Collected data
(** * attentive: the AT response parser and the FreeRTOS command dispatcher

    A shallow embedding of [at_parser.c] and of [at-freertos_hal.c],
    followed by the properties of the two that the specification states
    and by further properties of the code.

    Conventions.
    - A [size_t] or an [int] is a [Z]; the wrap-around of [size_t]
      arithmetic is written out with [size_t_wrap].
    - A byte ([char], [uint8_t]) is a [Z]; memory reachable from a pointer
      is the [list Z] of the bytes that start there.
    - The response buffer is a [list Z] updated in place with stdpp's
      [<[i:=x]>]. A well-formed instance ([ParserSpec.parser_wf]) has
      [buf_used] below the length of the list and every write is at
      [buf_used] or below, so the silent out-of-range behaviour of the list
      update is never relied on.
    - [handle_response] and [handle_urc] return nothing: a call is an entry
      of the trace the parser functions return, together with the parser
      instance as it is at the time of the call. *)

From Stdlib Require Import ZArith String Ascii Lia Bool.
From stdpp Require Import base tactics list.

Local Open Scope Z_scope.

(** ** C strings *)

Module CString.

(** The bytes of a string literal, without the terminating NUL. *)
Definition bytes (s : string) : list Z :=
  map (fun c => Z.of_N (N_of_ascii c)) (list_ascii_of_string s).

(** [*s] for a pointer into NUL-terminated memory: reading at the end of
    what is modelled gives the terminator. *)
Definition deref (s : list Z) : Z := hd 0 s.

(** [strlen]: the number of bytes before the first NUL. *)
Fixpoint strlen (s : list Z) : nat :=
  match s with
  | [] => O
  | c :: s' => if c =? 0 then O else S (strlen s')
  end.

(** The contents of a C string: the bytes before the first NUL. *)
Definition contents (s : list Z) : list Z := take (strlen s) s.

(** [strncmp(s1, s2, n)]: compare at most [n] bytes, stopping after a NUL. *)
Fixpoint strncmp (s1 s2 : list Z) (n : nat) : Z :=
  match n with
  | O => 0
  | S n' =>
      let c1 := deref s1 in
      let c2 := deref s2 in
      if c1 =? c2
      then if c1 =? 0 then 0 else strncmp (tl s1) (tl s2) n'
      else c1 - c2
  end.

(** A byte string with no NUL in it. *)
Definition nul_free (t : list Z) : Prop := Forall (fun c => c <> 0) t.

End CString.

(** ** The line parser, [at_parser.c] *)

Module Parser.

(** [size_t] is 32 bits wide on the targets of the FreeRTOS port. *)
Definition SIZE_BITS : Z := 32.
Definition SIZE_MOD : Z := 2 ^ SIZE_BITS.
Definition size_t_wrap (x : Z) : Z := x mod SIZE_MOD.

(** Modelled from the spec: [at_parser.h], which declares
    [enum at_response_type], is not among the sources. The spec fixes
    [AT_RESPONSE_UNKNOWN] to zero, the category to the low byte of the value
    and the payload length to the bytes above it; the other categories are
    numbered here in the order the spec lists them, and nothing below
    depends on the numbering beyond the values being distinct, non-zero and
    within the low byte. *)
Definition AT_RESPONSE_UNKNOWN : Z := 0.
Definition AT_RESPONSE_INTERMEDIATE : Z := 1.
Definition AT_RESPONSE_FINAL_OK : Z := 2.
Definition AT_RESPONSE_FINAL : Z := 3.
Definition AT_RESPONSE_URC : Z := 4.
Definition _AT_RESPONSE_RAWDATA_FOLLOWS : Z := 5.
Definition _AT_RESPONSE_HEXDATA_FOLLOWS : Z := 6.
Definition _AT_RESPONSE_ENCODED_LENGTH_BIT : Z := 8.
Definition _AT_RESPONSE_TYPE_MASK : Z := 255.

Definition AT_RESPONSE_RAWDATA_FOLLOWS (amount : Z) : Z :=
  Z.lor _AT_RESPONSE_RAWDATA_FOLLOWS
        (Z.shiftl amount _AT_RESPONSE_ENCODED_LENGTH_BIT).
Definition AT_RESPONSE_HEXDATA_FOLLOWS (amount : Z) : Z :=
  Z.lor _AT_RESPONSE_HEXDATA_FOLLOWS
        (Z.shiftl amount _AT_RESPONSE_ENCODED_LENGTH_BIT).

Inductive at_parser_state : Set :=
| STATE_IDLE
| STATE_READLINE
| STATE_DATAPROMPT
| STATE_RAWDATA
| STATE_HEXDATA.

Global Instance at_parser_state_eq_dec : EqDecision at_parser_state.
Proof. solve_decision. Defined.

(** A line scanner ([line_scanner_t], and the [scan_line] callback) is
    handed the line and its length and answers with a response type. It is
    modelled as a function of the [len] bytes of the line. *)
Definition line_scanner : Type := list Z -> Z -> Z.

(** [struct at_parser]. Of [cbs] only [scan_line] is data: it may be null.
    [handle_response] and [handle_urc] are always called and show in the
    trace. *)
Record at_parser : Type := mk_parser {
  cbs_scan_line : option line_scanner;
  priv : Z;
  per_command_scanner : option line_scanner;
  state : at_parser_state;
  data_left : Z;
  nibble : Z;
  buf : list Z;
  buf_used : Z;
  buf_size : Z;
  buf_current : Z;
}.

Definition set_per_command_scanner (s : option line_scanner) (p : at_parser) :=
  mk_parser (cbs_scan_line p) (priv p) s (state p) (data_left p) (nibble p)
            (buf p) (buf_used p) (buf_size p) (buf_current p).
Definition set_state (s : at_parser_state) (p : at_parser) :=
  mk_parser (cbs_scan_line p) (priv p) (per_command_scanner p) s (data_left p)
            (nibble p) (buf p) (buf_used p) (buf_size p) (buf_current p).
Definition set_data_left (n : Z) (p : at_parser) :=
  mk_parser (cbs_scan_line p) (priv p) (per_command_scanner p) (state p) n
            (nibble p) (buf p) (buf_used p) (buf_size p) (buf_current p).
Definition set_nibble (n : Z) (p : at_parser) :=
  mk_parser (cbs_scan_line p) (priv p) (per_command_scanner p) (state p)
            (data_left p) n (buf p) (buf_used p) (buf_size p) (buf_current p).
Definition set_buf (b : list Z) (p : at_parser) :=
  mk_parser (cbs_scan_line p) (priv p) (per_command_scanner p) (state p)
            (data_left p) (nibble p) b (buf_used p) (buf_size p) (buf_current p).
Definition set_buf_used (n : Z) (p : at_parser) :=
  mk_parser (cbs_scan_line p) (priv p) (per_command_scanner p) (state p)
            (data_left p) (nibble p) (buf p) n (buf_size p) (buf_current p).
Definition set_buf_current (n : Z) (p : at_parser) :=
  mk_parser (cbs_scan_line p) (priv p) (per_command_scanner p) (state p)
            (data_left p) (nibble p) (buf p) (buf_used p) (buf_size p) n.

(** [parser->buf[i] = ch] *)
Definition store (i : Z) (ch : Z) (p : at_parser) : at_parser :=
  set_buf (<[Z.to_nat i := ch]> (buf p)) p.

(** A callback invocation, with its arguments. A buffer argument is the
    [len] bytes it points to. *)
Inductive callback : Type :=
| HandleResponse (payload : list Z) (len : Z)
| HandleUrc (line : list Z) (len : Z)
| ScanLine (line : list Z) (len : Z)
| CommandScan (line : list Z) (len : Z).

(** The trace: each call with the instance as it is when the call is made. *)
Definition trace : Type := list (callback * at_parser).

Definition calls (tr : trace) : list callback := map fst tr.

Definition ok_responses : list (list Z) :=
  [CString.bytes "OK"; CString.bytes "> "].
Definition error_responses : list (list Z) :=
  [CString.bytes "ERROR"; CString.bytes "NO CARRIER";
   CString.bytes "+CME ERROR:"; CString.bytes "+CMS ERROR:"].
Definition urc_responses : list (list Z) :=
  [CString.bytes "RING"].

Definition at_parser_reset (p : at_parser) : at_parser :=
  set_data_left 0
    (set_buf_current 0
       (set_buf_used 0
          (set_per_command_scanner None
             (set_state STATE_IDLE p)))).

(** [at_parser_alloc], for the case that both allocations succeed.
    [malloc] hands out memory whose contents are not determined: the bytes
    of the buffer and the value of [nibble], which [at_parser_alloc] does
    not set, are arguments. *)
Definition at_parser_alloc (scan_line : option line_scanner) (bufsize : Z)
    (priv : Z) (heap_buf : list Z) (heap_nibble : Z) : at_parser :=
  at_parser_reset
    (mk_parser scan_line priv None STATE_IDLE 0 heap_nibble heap_buf 0 bufsize 0).

Definition at_parser_await_response (p : at_parser) (dataprompt : bool)
    (scanner : option line_scanner) : at_parser :=
  set_state (if dataprompt then STATE_DATAPROMPT else STATE_READLINE)
    (set_per_command_scanner scanner p).

(** The loop of [at_prefix_in_table], over the entries before the null. *)
Fixpoint at_prefix_in_table (line : list Z) (table : list (list Z)) : bool :=
  match table with
  | [] => false
  | t :: table' =>
      if CString.strncmp line t (length t) =? 0 then true
      else at_prefix_in_table line table'
  end.

Definition generic_line_scanner (line : list Z) (len : Z) : Z :=
  if at_prefix_in_table line urc_responses then AT_RESPONSE_URC
  else if at_prefix_in_table line error_responses then AT_RESPONSE_FINAL
  else if at_prefix_in_table line ok_responses then AT_RESPONSE_FINAL_OK
  else AT_RESPONSE_INTERMEDIATE.

Definition parser_append (p : at_parser) (ch : Z) : at_parser :=
  if buf_used p <? size_t_wrap (buf_size p - 1)
  then set_buf_used (size_t_wrap (buf_used p + 1)) (store (buf_used p) ch p)
  else p.

(** The line [parser->buf + parser->buf_current] as memory, and the [len]
    bytes of it that the callbacks are given. *)
Definition line_mem (p : at_parser) : list Z :=
  drop (Z.to_nat (buf_current p)) (buf p).
Definition line_len (p : at_parser) : Z :=
  size_t_wrap (buf_used p - buf_current p).
Definition line_bytes (p : at_parser) : list Z :=
  take (Z.to_nat (line_len p)) (line_mem p).

(** "Determine response type": the three scanners in turn, each consulted
    when the type is still [AT_RESPONSE_UNKNOWN]. *)
Definition scan_per_command (p : at_parser) : Z * trace :=
  match per_command_scanner p with
  | Some f => (f (line_bytes p) (line_len p),
               [(CommandScan (line_bytes p) (line_len p), p)])
  | None => (AT_RESPONSE_UNKNOWN, [])
  end.

Definition scan_session (p : at_parser) (type : Z) : Z * trace :=
  match cbs_scan_line p with
  | Some g =>
      if type =? 0
      then (g (line_bytes p) (line_len p),
            [(ScanLine (line_bytes p) (line_len p), p)])
      else (type, [])
  | None => (type, [])
  end.

Definition scan_generic (p : at_parser) (type : Z) : Z :=
  if type =? 0 then generic_line_scanner (line_mem p) (line_len p) else type.

Definition determine_type (p : at_parser) : Z * trace :=
  let '(type, tr1) := scan_per_command p in
  let '(type, tr2) := scan_session p type in
  (scan_generic p type, tr1 ++ tr2).

(** "Discard the newline before the line (if any)", then the line. *)
Definition discard_line (p : at_parser) : at_parser :=
  let p := if buf_current p >? 0
           then set_buf_current (size_t_wrap (buf_current p - 1)) p
           else p in
  set_buf_used (buf_current p) p.

(** [(int)type]: the value as an [int] of 32 bits in two's complement. *)
Definition int_cast (x : Z) : Z :=
  (x + 2 ^ (SIZE_BITS - 1)) mod 2 ^ SIZE_BITS - 2 ^ (SIZE_BITS - 1).

(** [(int)type >> 8], stored into the [size_t] [data_left]: the shift of
    an [int] keeps the sign, and a negative result wraps around in the
    conversion to [size_t]. *)
Definition encoded_length (type : Z) : Z :=
  size_t_wrap (Z.shiftr (int_cast type) _AT_RESPONSE_ENCODED_LENGTH_BIT).

(** [parser_handle_line], without the two [printf]s that log the line. *)
Definition parser_handle_line (p : at_parser) : at_parser * trace :=
  (* Skip empty lines. *)
  if buf_used p =? buf_current p then (p, [])
  else
    (* NUL-terminate the response. *)
    let p := store (buf_used p) 0 p in
    let '(type, tr) := determine_type p in
    if (type =? AT_RESPONSE_URC) || bool_decide (state p = STATE_IDLE)
    then
      (discard_line p, tr ++ [(HandleUrc (line_bytes p) (line_len p), p)])
    else
      let p :=
        if negb (type =? AT_RESPONSE_FINAL_OK)
        then set_buf_current (buf_used p) p
        else let p := discard_line p in store (buf_used p) 0 p in
      let category := Z.land type _AT_RESPONSE_TYPE_MASK in
      if (category =? AT_RESPONSE_FINAL_OK) || (category =? AT_RESPONSE_FINAL)
      then
        (at_parser_reset p,
         tr ++ [(HandleResponse (take (Z.to_nat (buf_used p)) (buf p))
                                (buf_used p), p)])
      else if category =? _AT_RESPONSE_RAWDATA_FOLLOWS
      then (set_state STATE_RAWDATA (set_data_left (encoded_length type) p), tr)
      else if category =? _AT_RESPONSE_HEXDATA_FOLLOWS
      then (set_state STATE_HEXDATA
              (set_nibble (-1) (set_data_left (encoded_length type) p)), tr)
      else (p, tr).

(** How a run of the [while] loop of [at_parser_feed] ends: the function
    returns; or it reads [*buf] beyond the bytes that are there; or it is
    still in the loop when the fuel of the model is used up. *)
Inductive feed_status : Set :=
| FeedReturned
| FeedOverread
| FeedLooping.

Definition CR : Z := 13.
Definition LF : Z := 10.

(** "Add a newline if there's some preceding content", then "append the
    character". *)
Definition feed_line_append (p : at_parser) (ch : Z) : at_parser :=
  let p :=
    if (buf_used p >? 0) && (buf_current p =? buf_used p)
    then let p := parser_append p LF in set_buf_current (buf_used p) p
    else p in
  parser_append p ch.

**Your task**
Copy the lines of the data above exactly as written, beginning with the line containing "(** [strncmp(s1, s2, n)]: compare" and ending with the line containing "handed the line", and leave out all other lines.

**Solution below**
(** [strncmp(s1, s2, n)]: compare at most [n] bytes, stopping after a NUL. *)
Fixpoint strncmp (s1 s2 : list Z) (n : nat) : Z :=
  match n with
  | O => 0
  | S n' =>
      let c1 := deref s1 in
      let c2 := deref s2 in
      if c1 =? c2
      then if c1 =? 0 then 0 else strncmp (tl s1) (tl s2) n'
      else c1 - c2
  end.

(** A byte string with no NUL in it. *)
Definition nul_free (t : list Z) : Prop := Forall (fun c => c <> 0) t.

End CString.

(** ** The line parser, [at_parser.c] *)

Module Parser.

(** [size_t] is 32 bits wide on the targets of the FreeRTOS port. *)
Definition SIZE_BITS : Z := 32.
Definition SIZE_MOD : Z := 2 ^ SIZE_BITS.
Definition size_t_wrap (x : Z) : Z := x mod SIZE_MOD.

(** Modelled from the spec: [at_parser.h], which declares
    [enum at_response_type], is not among the sources. The spec fixes
    [AT_RESPONSE_UNKNOWN] to zero, the category to the low byte of the value
    and the payload length to the bytes above it; the other categories are
    numbered here in the order the spec lists them, and nothing below
    depends on the numbering beyond the values being distinct, non-zero and
    within the low byte. *)
Definition AT_RESPONSE_UNKNOWN : Z := 0.
Definition AT_RESPONSE_INTERMEDIATE : Z := 1.
Definition AT_RESPONSE_FINAL_OK : Z := 2.
Definition AT_RESPONSE_FINAL : Z := 3.
Definition AT_RESPONSE_URC : Z := 4.
Definition _AT_RESPONSE_RAWDATA_FOLLOWS : Z := 5.
Definition _AT_RESPONSE_HEXDATA_FOLLOWS : Z := 6.
Definition _AT_RESPONSE_ENCODED_LENGTH_BIT : Z := 8.
Definition _AT_RESPONSE_TYPE_MASK : Z := 255.

Definition AT_RESPONSE_RAWDATA_FOLLOWS (amount : Z) : Z :=
  Z.lor _AT_RESPONSE_RAWDATA_FOLLOWS
        (Z.shiftl amount _AT_RESPONSE_ENCODED_LENGTH_BIT).
Definition AT_RESPONSE_HEXDATA_FOLLOWS (amount : Z) : Z :=
  Z.lor _AT_RESPONSE_HEXDATA_FOLLOWS
        (Z.shiftl amount _AT_RESPONSE_ENCODED_LENGTH_BIT).

Inductive at_parser_state : Set :=
| STATE_IDLE
| STATE_READLINE
| STATE_DATAPROMPT
| STATE_RAWDATA
| STATE_HEXDATA.

Global Instance at_parser_state_eq_dec : EqDecision at_parser_state.
Proof. solve_decision. Defined.

(** A line scanner ([line_scanner_t], and the [scan_line] callback) is
    handed the line and its length and answers with a response type. It is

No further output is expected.